● Exercise requirements
Look through the material below. Return exactly the lines from the one with "minute, second, microsecond" through the one with "microsecond : Z)", both included.
Data for the task section start
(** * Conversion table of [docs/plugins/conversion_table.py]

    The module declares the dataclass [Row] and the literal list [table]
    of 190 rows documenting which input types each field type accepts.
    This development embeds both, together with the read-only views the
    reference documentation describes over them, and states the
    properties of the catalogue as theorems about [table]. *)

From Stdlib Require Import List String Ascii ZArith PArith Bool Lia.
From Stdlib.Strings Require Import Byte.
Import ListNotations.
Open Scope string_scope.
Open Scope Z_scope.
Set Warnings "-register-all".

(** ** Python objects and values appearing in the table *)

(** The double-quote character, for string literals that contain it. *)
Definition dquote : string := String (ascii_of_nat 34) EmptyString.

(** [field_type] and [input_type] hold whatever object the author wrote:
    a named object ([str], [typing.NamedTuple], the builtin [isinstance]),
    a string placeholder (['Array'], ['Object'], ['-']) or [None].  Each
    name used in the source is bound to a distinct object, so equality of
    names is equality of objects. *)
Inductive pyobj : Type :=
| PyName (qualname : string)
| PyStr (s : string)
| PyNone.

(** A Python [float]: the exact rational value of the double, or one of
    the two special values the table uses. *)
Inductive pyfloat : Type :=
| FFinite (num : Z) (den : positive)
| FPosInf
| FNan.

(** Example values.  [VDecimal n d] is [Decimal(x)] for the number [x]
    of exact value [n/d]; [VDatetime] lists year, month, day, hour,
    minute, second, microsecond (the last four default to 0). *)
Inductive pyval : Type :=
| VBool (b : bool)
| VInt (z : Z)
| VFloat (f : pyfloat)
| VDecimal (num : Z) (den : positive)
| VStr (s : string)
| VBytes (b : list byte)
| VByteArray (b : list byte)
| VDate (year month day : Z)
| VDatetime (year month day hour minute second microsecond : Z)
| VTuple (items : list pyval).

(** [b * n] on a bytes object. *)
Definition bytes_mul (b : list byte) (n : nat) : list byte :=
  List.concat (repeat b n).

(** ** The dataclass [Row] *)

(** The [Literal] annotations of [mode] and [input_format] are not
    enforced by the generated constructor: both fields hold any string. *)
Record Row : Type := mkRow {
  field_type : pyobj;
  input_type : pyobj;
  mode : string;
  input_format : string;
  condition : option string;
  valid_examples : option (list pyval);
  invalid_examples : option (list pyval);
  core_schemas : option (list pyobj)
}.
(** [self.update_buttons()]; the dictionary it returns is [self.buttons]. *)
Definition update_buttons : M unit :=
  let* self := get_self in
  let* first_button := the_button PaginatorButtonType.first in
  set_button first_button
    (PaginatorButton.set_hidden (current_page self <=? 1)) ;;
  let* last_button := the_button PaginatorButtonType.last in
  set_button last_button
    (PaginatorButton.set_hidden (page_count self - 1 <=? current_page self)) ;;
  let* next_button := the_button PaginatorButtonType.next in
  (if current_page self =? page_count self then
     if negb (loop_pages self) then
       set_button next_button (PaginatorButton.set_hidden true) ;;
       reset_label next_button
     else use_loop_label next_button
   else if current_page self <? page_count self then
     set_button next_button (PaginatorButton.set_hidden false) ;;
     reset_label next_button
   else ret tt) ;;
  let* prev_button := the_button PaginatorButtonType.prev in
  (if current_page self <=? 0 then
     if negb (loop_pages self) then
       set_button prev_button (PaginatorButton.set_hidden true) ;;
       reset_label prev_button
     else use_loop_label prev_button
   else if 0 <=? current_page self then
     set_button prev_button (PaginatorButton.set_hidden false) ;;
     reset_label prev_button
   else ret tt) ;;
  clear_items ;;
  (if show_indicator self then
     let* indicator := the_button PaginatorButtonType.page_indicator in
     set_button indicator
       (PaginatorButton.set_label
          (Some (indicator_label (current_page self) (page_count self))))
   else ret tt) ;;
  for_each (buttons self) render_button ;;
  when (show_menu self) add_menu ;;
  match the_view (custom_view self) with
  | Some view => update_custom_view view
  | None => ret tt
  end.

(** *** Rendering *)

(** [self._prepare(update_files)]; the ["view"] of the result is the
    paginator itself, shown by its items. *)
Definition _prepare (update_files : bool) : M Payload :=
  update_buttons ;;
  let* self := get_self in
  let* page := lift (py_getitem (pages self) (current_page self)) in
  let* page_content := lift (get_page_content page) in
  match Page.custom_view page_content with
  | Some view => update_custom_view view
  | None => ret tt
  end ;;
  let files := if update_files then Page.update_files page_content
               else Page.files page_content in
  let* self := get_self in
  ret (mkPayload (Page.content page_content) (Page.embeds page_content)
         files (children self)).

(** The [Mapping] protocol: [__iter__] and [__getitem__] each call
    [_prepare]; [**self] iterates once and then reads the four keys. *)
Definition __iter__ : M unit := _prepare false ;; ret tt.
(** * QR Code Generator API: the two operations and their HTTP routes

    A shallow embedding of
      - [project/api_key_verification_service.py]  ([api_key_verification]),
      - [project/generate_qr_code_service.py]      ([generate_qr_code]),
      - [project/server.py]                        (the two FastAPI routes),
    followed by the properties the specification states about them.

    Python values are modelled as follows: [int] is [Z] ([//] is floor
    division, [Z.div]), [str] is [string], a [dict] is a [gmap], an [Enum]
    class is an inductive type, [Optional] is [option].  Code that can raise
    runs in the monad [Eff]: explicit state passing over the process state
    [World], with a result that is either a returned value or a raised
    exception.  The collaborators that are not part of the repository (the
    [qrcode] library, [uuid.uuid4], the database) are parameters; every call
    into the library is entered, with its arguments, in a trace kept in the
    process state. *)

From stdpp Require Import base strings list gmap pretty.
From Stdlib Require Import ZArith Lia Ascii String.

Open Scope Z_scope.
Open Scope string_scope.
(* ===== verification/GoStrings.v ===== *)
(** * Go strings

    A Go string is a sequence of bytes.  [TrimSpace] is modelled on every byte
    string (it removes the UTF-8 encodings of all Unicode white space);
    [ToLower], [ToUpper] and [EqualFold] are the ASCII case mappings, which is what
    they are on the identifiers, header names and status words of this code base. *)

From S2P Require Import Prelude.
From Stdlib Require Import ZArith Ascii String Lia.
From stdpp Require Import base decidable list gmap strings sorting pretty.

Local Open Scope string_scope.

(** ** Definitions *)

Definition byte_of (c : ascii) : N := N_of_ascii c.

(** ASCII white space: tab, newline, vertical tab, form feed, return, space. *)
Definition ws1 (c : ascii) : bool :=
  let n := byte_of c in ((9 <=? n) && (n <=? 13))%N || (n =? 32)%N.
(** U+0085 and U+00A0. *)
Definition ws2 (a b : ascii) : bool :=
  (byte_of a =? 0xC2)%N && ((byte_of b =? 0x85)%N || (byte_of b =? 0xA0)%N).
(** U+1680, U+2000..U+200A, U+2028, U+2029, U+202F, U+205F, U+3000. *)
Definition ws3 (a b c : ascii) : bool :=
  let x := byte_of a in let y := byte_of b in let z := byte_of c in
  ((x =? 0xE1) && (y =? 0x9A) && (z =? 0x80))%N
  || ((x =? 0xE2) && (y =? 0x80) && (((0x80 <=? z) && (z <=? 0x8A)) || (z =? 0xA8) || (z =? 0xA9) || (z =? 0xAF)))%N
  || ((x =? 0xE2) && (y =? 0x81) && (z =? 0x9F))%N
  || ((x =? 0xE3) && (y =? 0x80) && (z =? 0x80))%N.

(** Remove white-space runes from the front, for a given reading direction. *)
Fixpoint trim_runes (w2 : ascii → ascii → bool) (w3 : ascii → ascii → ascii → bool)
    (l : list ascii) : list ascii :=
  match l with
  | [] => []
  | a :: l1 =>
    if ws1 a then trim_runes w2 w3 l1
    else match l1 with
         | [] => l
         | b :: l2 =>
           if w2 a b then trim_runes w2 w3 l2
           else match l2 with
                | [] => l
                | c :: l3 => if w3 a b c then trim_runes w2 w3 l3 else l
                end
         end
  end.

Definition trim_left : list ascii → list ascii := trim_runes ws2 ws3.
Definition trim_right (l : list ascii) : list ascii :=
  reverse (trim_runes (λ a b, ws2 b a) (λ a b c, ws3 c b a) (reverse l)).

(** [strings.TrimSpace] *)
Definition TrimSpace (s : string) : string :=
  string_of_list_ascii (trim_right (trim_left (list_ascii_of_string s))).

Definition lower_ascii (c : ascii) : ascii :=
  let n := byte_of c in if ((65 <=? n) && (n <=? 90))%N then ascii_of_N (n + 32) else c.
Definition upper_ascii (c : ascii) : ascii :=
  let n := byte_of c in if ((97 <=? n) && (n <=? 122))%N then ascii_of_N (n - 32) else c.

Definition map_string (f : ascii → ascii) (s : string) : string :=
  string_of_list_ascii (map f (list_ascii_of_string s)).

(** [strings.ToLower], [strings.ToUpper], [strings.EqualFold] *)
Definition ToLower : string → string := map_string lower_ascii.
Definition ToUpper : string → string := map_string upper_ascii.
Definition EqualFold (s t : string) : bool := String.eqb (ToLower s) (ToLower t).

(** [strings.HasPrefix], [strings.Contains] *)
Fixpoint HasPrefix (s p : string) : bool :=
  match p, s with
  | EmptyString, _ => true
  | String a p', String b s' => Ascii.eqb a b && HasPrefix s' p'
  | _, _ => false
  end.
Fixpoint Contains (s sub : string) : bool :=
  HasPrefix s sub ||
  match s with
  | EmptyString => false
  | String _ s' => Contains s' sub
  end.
Data for the task section end
Data for the task section start
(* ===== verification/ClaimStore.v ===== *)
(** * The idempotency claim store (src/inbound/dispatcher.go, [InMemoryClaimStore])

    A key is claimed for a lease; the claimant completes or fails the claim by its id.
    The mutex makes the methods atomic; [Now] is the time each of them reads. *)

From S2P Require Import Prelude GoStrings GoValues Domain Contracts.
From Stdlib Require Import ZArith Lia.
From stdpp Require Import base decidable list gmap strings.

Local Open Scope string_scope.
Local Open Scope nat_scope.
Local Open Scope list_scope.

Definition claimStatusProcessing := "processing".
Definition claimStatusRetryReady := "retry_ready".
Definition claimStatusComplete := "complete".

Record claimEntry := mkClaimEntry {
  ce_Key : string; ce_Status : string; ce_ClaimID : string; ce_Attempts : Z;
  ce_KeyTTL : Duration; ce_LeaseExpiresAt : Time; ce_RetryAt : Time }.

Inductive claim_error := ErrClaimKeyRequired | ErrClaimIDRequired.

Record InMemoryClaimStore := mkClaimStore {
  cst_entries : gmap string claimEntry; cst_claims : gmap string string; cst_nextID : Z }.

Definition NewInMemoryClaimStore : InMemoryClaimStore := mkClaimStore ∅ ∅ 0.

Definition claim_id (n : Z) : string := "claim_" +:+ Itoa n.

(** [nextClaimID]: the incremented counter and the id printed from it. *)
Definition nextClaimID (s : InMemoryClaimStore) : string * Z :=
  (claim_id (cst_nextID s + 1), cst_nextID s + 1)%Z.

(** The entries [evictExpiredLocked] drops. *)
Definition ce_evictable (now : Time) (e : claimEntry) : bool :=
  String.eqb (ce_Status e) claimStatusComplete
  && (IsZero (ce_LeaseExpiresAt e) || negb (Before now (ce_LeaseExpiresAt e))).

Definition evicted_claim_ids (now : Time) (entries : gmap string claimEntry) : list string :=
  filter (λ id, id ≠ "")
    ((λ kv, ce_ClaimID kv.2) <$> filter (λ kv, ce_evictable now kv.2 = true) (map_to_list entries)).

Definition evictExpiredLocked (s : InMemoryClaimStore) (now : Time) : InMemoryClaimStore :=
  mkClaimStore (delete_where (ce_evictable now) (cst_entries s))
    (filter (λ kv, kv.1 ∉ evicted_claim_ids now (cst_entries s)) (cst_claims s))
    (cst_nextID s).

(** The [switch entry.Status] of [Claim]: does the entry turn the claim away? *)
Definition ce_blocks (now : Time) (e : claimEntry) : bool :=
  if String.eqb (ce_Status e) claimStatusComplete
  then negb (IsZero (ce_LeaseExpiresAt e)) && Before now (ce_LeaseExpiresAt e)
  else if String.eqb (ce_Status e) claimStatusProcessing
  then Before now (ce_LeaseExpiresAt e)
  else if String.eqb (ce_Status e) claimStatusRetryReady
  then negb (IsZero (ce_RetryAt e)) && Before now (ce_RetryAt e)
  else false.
Data for the task section end
● Task output
    minute, second, microsecond (the last four default to 0). *)
Inductive pyval : Type :=
| VBool (b : bool)
| VInt (z : Z)
| VFloat (f : pyfloat)
| VDecimal (num : Z) (den : positive)
| VStr (s : string)
| VBytes (b : list byte)
| VByteArray (b : list byte)
| VDate (year month day : Z)
| VDatetime (year month day hour minute second microsecond : Z)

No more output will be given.